• **Problem requirements**: For the material below, return exactly the lines starting at the one holding "Lemma extend_nil f : extend f (pack []) = f." and ending at the one holding "(ids f ++ [hit_id", counting both as part of the range.

• **Given entries**:
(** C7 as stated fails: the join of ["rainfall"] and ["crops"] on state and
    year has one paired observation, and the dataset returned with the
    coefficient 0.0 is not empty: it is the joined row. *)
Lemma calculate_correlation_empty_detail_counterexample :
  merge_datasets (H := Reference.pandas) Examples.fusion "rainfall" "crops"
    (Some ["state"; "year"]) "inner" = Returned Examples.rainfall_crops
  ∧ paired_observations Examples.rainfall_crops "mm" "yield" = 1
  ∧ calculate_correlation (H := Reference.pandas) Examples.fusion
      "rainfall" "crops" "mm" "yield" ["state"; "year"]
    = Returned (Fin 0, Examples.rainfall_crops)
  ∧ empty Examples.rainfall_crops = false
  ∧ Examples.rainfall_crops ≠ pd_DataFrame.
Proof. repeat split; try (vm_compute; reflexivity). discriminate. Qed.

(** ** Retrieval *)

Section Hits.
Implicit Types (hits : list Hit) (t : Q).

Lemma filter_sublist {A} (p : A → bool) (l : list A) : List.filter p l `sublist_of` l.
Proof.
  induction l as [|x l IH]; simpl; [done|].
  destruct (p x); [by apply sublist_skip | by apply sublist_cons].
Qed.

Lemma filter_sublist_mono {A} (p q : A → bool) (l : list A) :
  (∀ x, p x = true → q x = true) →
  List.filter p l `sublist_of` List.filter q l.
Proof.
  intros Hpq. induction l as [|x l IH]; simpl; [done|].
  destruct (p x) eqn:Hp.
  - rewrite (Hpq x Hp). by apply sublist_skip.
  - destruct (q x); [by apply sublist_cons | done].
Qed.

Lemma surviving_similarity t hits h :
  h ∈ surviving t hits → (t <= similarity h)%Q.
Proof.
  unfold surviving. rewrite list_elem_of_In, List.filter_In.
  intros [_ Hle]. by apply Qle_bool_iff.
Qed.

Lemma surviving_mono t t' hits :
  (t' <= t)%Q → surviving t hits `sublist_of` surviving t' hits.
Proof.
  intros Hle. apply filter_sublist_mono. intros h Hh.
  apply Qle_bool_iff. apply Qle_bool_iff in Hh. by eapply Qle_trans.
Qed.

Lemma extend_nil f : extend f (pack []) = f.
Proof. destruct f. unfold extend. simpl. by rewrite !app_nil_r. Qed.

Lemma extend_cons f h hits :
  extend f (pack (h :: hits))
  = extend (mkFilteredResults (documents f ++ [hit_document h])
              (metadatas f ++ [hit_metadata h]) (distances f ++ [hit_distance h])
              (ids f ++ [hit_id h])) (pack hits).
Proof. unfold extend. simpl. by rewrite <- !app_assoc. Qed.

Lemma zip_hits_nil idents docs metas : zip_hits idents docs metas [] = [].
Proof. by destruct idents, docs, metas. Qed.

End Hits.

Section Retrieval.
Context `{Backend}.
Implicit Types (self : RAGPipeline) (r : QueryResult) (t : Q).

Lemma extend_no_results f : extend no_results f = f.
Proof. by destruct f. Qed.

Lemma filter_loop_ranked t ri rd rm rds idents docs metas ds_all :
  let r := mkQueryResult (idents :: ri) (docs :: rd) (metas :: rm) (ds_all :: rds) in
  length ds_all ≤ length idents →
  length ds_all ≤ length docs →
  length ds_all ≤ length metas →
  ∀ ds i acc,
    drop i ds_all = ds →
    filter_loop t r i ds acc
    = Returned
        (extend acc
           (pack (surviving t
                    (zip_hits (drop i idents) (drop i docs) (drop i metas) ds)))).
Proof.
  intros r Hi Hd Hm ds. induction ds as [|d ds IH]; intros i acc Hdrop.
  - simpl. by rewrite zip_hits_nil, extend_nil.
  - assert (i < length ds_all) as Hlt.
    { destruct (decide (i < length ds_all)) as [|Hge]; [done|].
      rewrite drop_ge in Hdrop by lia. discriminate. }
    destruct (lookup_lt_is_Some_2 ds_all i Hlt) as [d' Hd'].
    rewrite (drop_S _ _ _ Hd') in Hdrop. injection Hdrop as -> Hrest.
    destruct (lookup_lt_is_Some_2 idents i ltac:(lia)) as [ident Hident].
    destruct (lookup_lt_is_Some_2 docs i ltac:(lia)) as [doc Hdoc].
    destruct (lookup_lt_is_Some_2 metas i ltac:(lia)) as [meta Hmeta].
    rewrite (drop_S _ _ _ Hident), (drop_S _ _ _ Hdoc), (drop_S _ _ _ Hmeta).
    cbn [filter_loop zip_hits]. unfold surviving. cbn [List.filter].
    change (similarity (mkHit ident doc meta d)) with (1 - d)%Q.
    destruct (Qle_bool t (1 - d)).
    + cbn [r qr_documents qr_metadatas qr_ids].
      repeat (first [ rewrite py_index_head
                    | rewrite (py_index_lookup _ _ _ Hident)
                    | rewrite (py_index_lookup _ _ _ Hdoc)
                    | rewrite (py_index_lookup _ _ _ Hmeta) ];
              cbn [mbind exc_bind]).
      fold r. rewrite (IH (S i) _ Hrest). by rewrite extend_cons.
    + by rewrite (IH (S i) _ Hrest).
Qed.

• **Result of the exercise**:
Lemma extend_nil f : extend f (pack []) = f.
Proof. destruct f. unfold extend. simpl. by rewrite !app_nil_r. Qed.

Lemma extend_cons f h hits :
  extend f (pack (h :: hits))
  = extend (mkFilteredResults (documents f ++ [hit_document h])
              (metadatas f ++ [hit_metadata h]) (distances f ++ [hit_distance h])
              (ids f ++ [hit_id h])) (pack hits).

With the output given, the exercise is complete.